BlackRock’s iShares offers a $14.5 billion broad-based TIPS index ETF with an effective duration of 6.6 at an expense ratio of 0.18%, and an $11.5 billion short-term product with an effective duration of 2.38 and an expense ratio of 0.03%, according to BlackRock, as well as a suite of single maturity ETFs through 2035 that can be used for building a TIPS ETF ladder outside of buying and rebalancing specific issuances. Vanguard’s $13.6 billion short-term TIPS ETF has an effective duration of 2.5 and an expense ratio of 0.03%, according to the manager.
Year-to-date total returns through April 4 for TIPS ETF ranged from 3.3% for short-term products to roughly 4.5% for intermediate-term products, according to data from FactSet.
Interestingly, only one product listed in the U.S. market invests in non-U.S. government inflation-protected bonds. The $317 million SPDR FTSE International Government Inflation-Protected Bond ETF invests in securities from 20 countries with an aggregate effective duration of 8.9, according to Morningstar. The ETF has a 0.50% expense ratio and returned 4.8% through April 4, according to FactSet.
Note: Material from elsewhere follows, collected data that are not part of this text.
(** The stamp of a configuration that was last written long enough ago. *)
Definition settled_stamp (path : string) : option ConfigStamp :=
  stamp ← fs_stamp path;
  if ((stamp.1 <=? host_now) && (REMOTE_CACHE_RACY_WINDOW <=? host_now - stamp.1))%N then Some stamp else None.

Definition read_remote (checkout : string) : option string := git_text checkout ["remote"; "get-url"; "origin"].

Definition origin_remote (checkout : string) (common_dir : option string) (cache : RemoteCache)
    : RemoteCache * option string :=
  let path := config_path checkout common_dir in
  let stamp := settled_stamp path in
  let cached :=
    stamp ← stamp;
    entry ← cache !! path;
    if bool_decide (entry.1 = stamp) then Some entry.2 else None in
  match cached with
  | Some remote => (cache, remote)
  | None =>
      let remote := read_remote checkout in
      (match stamp with Some stamp => <[path := (stamp, remote)]> cache | None => cache end, remote)
  end.

(** ** Registration *)
Definition canonicalize (path : string) : result RegistryError string := ok_or (fs_canonicalize path) (Canonicalize path).

Definition ensure_allowed (alias path : string) (allowed_roots : list string) : result RegistryError unit :=
  if existsb (within path) allowed_roots then Ok tt else Err (OutsideAllowedRoots alias path).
First introduced in 1997, TIPS are indexed to inflation as determined by the consumer price index. Resetting every month, the principal value increases (or decreases) daily based on an index factor determined by CPI from two months prior. Both interest paid and principal accrual are federally taxable, making TIPS holdings more effective for tax-advantaged accounts and investors, including many target-date funds.
“For TIPS, ETFs have one other potential advantage relative to direct holdings, and that is the ability to provide distributions which can offset or diminish the impact of this ‘phantom income,’” said Daniel He, executive vice president and portfolio manager at PIMCO.
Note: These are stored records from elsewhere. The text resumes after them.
Lemma freshness_row_fresh r :
  rf_state (freshness_row workspace gaps r) = RF_Fresh ↔
  rp_working_tree_dirty r = false ∧ ∀ gap, gap ∈ gaps → rg_repo_id gap ≠ rp_id r.
Proof.
  unfold freshness_row. set (reasons := sorted_unique _).
  assert (Hr : reasons = [] ↔ ∀ gap, gap ∈ gaps → rg_repo_id gap ≠ rp_id r).
  { assert (Hnil : ∀ l : list string, l = [] ↔ ∀ x, x ∉ l).
    { intros [|x l]; split; try done; [intros _ y; apply not_elem_of_nil|]. intros H. exfalso. apply (H x). by left. }
    rewrite Hnil. unfold reasons. setoid_rewrite sorted_unique_elem_of. setoid_rewrite list_elem_of_fmap.
    setoid_rewrite list_filter_In. setoid_rewrite String.eqb_eq. naive_solver. }
  rewrite <-Hr. destruct reasons as [|x l]; simpl; [|by split; [|intros [_ ?]]].
  destruct (rp_working_tree_dirty r); simpl; naive_solver.
Qed.
End publication.

Lemma load_freshness_In workspace gaps repositories before after row :
  published workspace gaps repositories before after →
  row ∈ load_freshness (wr_name workspace) after ↔ ∃ r, r ∈ repositories ∧ row = freshness_row workspace gaps r.
Proof.
  intros [Hown _]. unfold load_freshness. rewrite sort_by_elem_of, list_elem_of_fmap. setoid_rewrite list_filter_In.
  setoid_rewrite String.eqb_eq. split.
  - intros ([key row'] & -> & Hin & Hk). simpl in *. apply elem_of_map_to_list, Hown in Hin as (r & Hr & _ & ->); eauto.
  - intros (r & Hr & ->). exists (row_key workspace r, freshness_row workspace gaps r). split; [done|]. split; [|done].
    apply elem_of_map_to_list, Hown; eauto.
Qed.

(** ** Status after a publication *)

(** The repository still is as it was published, completely and from a clean working tree. *)
Definition unchanged_since (published : WorkspaceRecord) (gaps : list RepositoryCoverageGap) (current : WorkspaceRecord)
    (repository : RepositoryRecord) : Prop :=
  rp_working_tree_dirty repository = false ∧
  ∃ r, r ∈ wr_repositories published ∧ rp_checkout_id r = rp_checkout_id repository ∧
    rp_working_tree_dirty r = false ∧ (∀ gap, gap ∈ gaps → rg_repo_id gap ≠ rp_id r) ∧
    rp_head_commit r = rp_head_commit repository ∧ wr_manifest_hash published = wr_manifest_hash current.

Section status.
Context (before : WorkspaceRecord) (gaps : list RepositoryCoverageGap) (current : WorkspaceRecord)
  (table table' : FreshnessTable)
  (Hrun : replace_freshness before gaps table = (table', Ok tt))
  (Hnd : NoDup (map rp_checkout_id (wr_repositories before)))
  (Hname : wr_name current = wr_name before).

Lemma previous_In row :
  row ∈ load_freshness (wr_name current) table' ↔ ∃ r, r ∈ wr_repositories before ∧ row = freshness_row before gaps r.
Proof using Hrun Hname.
  rewrite Hname. eapply load_freshness_In. by apply (replace_freshness_run _ _ _ _ _ Hrun).
Qed.

Lemma freshness_row_checkout r : rf_checkout_id (freshness_row before gaps r) = rp_checkout_id r.
Proof using. unfold freshness_row. by destruct (negb _); [|destruct (rp_working_tree_dirty r)]. Qed.

Lemma freshness_row_head r : rf_head_commit (freshness_row before gaps r) = rp_head_commit r.
Proof using. unfold freshness_row. by destruct (negb _); [|destruct (rp_working_tree_dirty r)]. Qed.

Lemma freshness_row_hash r : rf_manifest_hash (freshness_row before gaps r) = wr_manifest_hash before.
Proof using. unfold freshness_row. by destruct (negb _); [|destruct (rp_working_tree_dirty r)]. Qed.

(** The published row of a checkout, by its identifier. *)
Lemma previous_lookup checkout :
  btree_collect (map (λ item, (rf_checkout_id item, item)) (load_freshness (wr_name current) table')) !! checkout = None ∧
    (∀ r, r ∈ wr_repositories before → rp_checkout_id r ≠ checkout) ∨
  ∃ r, r ∈ wr_repositories before ∧ rp_checkout_id r = checkout ∧
    btree_collect (map (λ item, (rf_checkout_id item, item)) (load_freshness (wr_name current) table')) !! checkout
      = Some (freshness_row before gaps r).
Proof using Hrun Hnd Hname.
  destruct (btree_collect _ !! checkout) as [row|] eqn:E.
  - right. apply btree_collect_lookup_Some, list_elem_of_fmap in E as (row' & [= -> ->] & Hrow).
    apply previous_In in Hrow as (r & Hr & ->). exists r. by rewrite freshness_row_checkout.
  - left. split; [done|]. intros r Hr <-. apply btree_collect_lookup_None in E. apply E.
    rewrite <-list_fmap_compose. apply list_elem_of_fmap. exists (freshness_row before gaps r). simpl.
    rewrite freshness_row_checkout. split; [done|]. apply previous_In. eauto.
Qed.

Lemma current_freshness_fresh repository :
  rf_state (current_freshness current (btree_collect (map (λ item, (rf_checkout_id item, item))
    (load_freshness (wr_name current) table'))) repository) = RF_Fresh
  ↔ unchanged_since before gaps current repository.
Proof using Hrun Hnd Hname.
  unfold current_freshness, evaluate_repository_freshness, unchanged_since.
  destruct (rp_working_tree_dirty repository); simpl; [by split; [|intros [? _]]|].
  destruct (previous_lookup (rp_checkout_id repository)) as [[-> Hnone]|(r & Hr & Hc & ->)].
  - simpl. split; [done|]. intros (_ & r & Hr & E & _). by destruct (Hnone r Hr).
  - rewrite freshness_row_hash, freshness_row_head.
    assert (Huniq : ∀ r', r' ∈ wr_repositories before → rp_checkout_id r' = rp_checkout_id repository → r' = r).
    { intros r' Hr' E. apply (NoDup_map_inj rp_checkout_id (wr_repositories before)); congruence. }
    destruct (String.eqb_spec (wr_manifest_hash before) (wr_manifest_hash current)) as [Eh|Eh]; simpl.
    2: { split; [done|]. by intros (_ & r' & _ & _ & _ & _ & _ & ?). }
    case_bool_decide as Ehead; simpl.
    2: { split; [done|]. intros (_ & r' & Hr' & E & _ & _ & E' & _). by rewrite (Huniq r' Hr' E) in E'. }
    rewrite freshness_row_fresh. split.
    + intros [Hd Hg]. split; [done|]. by exists r.
    + intros (_ & r' & Hr' & E & Hd & Hg & _). by rewrite (Huniq r' Hr' E) in Hd, Hg.
Qed.

Lemma status_repositories_In row :
  row ∈ status_repositories current (load_freshness (wr_name current) table') ↔
  (∃ repository, repository ∈ wr_repositories current ∧
     row = current_freshness current (btree_collect (map (λ item, (rf_checkout_id item, item))
             (load_freshness (wr_name current) table'))) repository) ∨
  (∃ r, r ∈ wr_repositories before ∧ rp_checkout_id r ∉ map rp_checkout_id (wr_repositories current) ∧
     row = absent_freshness (freshness_row before gaps r)).
Proof using Hrun Hname.
  unfold status_repositories. rewrite sort_by_elem_of, elem_of_app, !list_elem_of_fmap. setoid_rewrite list_filter_In.
  assert (Hx : ∀ x, negb (bool_decide (x ∈ (list_to_set (map rp_checkout_id (wr_repositories current)) : gset CheckoutId))) = true
    ↔ x ∉ map rp_checkout_id (wr_repositories current)).
  { intros x. rewrite negb_true_iff, bool_decide_eq_false. apply not_iff_compat, elem_of_list_to_set. }
  setoid_rewrite Hx. setoid_rewrite previous_In. split.
  - intros [(repository & -> & H)|(item & -> & (r & Hr & ->) & Hn)]; [left; eauto|]. right.
    rewrite freshness_row_checkout in Hn. eauto.
  - intros [(repository & H & ->)|(r & Hr & Hn & ->)]; [left; eauto|]. right.
    eexists. split; [reflexivity|]. rewrite freshness_row_checkout. eauto.
Qed.
End status.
While this year’s TIPS ETFs flows have focused on the short term, He said that PIMCO currently finds the 5-10 year part of the curve the most attractive, expected to benefit both from more persistent inflation (higher inflation accrual) and a slowing economy (lower real yield). Along with a 1-5 year product, PIMCO offers the only long-term TIPS ETF, the $731 million PIMCO 15+ Year U.S. TIPS Index ETF, among the top-performing TIPS funds this year at 6% through April 4, benefiting significantly from its extended duration in a falling interest rate environment.
The impact of duration risk in light of inflation, however, sent $10.4 billion rushing out of TIPS ETFs in 2022 as the Federal Reserve pushed short-term interest rates higher. This followed $40.2 billion of net inflows in 2021 as inflation surged with rates near zero amid the COVID-19 recovery.
Even as net inflows have picked back up in 2025, Elisabeth Kashner, director of global funds research and analytics at FactSet, said investors appear “once burned, twice shy.”
Yet, recent market uncertainty may be revealing more confidence in the TIPS market.
“Over the last month and a half, we’ve received a lot more questions on TIPS given the uncertainty of the tariff regime,” said NEPC’s Nelson. “Within our OCIO business, clients want to know if they have enough liquidity to meet cash flow needs. They are looking to get more diversified, add fixed income, and allocate slightly more to TIPS.”